Task details - Would you please copy every line from the records that contains the word "unknown"?

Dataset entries

(** [ft_balance_of] answers 0 for an unknown account, but throws for an
    unknown account whose name is a property of [Object.prototype] (such as
    [constructor] or [toString]); otherwise it returns the stored balance. *)
Theorem ft_balance_of_spec (t : MockFungibleToken) (k : string) :
  (balances t !! k = None -> k ∈ object_prototype_keys ->
   ft_balance_of t k = inl BalanceNotNumeric) /\
  (k ∉ object_prototype_keys \/ is_Some (balances t !! k) ->
   ft_balance_of t k = inr (balance_or_zero (balances t) k)).
Proof.
  unfold ft_balance_of, tbind. split.
  - intros Hk Hp. rewrite getBalance_inherited by assumption. reflexivity.
  - intros Hk. destruct (getBalance_plain _ _ Hk) as [b' ->]. reflexivity.
Qed.

Lemma ft_balance_of_spec_witness :
  ft_balance_of default_token "constructor" = inl BalanceNotNumeric /\
  ft_balance_of default_token "carol" = inr 0.
Proof.
  split.
  - apply (proj1 (ft_balance_of_spec default_token "constructor")); [reflexivity|].
    apply (bool_decide_unpack _). vm_compute. exact I.
  - apply (proj2 (ft_balance_of_spec default_token "carol")). left.
    apply (bool_decide_unpack _). vm_compute. exact I.
Defined.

Response box -
(** [ft_balance_of] answers 0 for an unknown account, but throws for an
    unknown account whose name is a property of [Object.prototype] (such as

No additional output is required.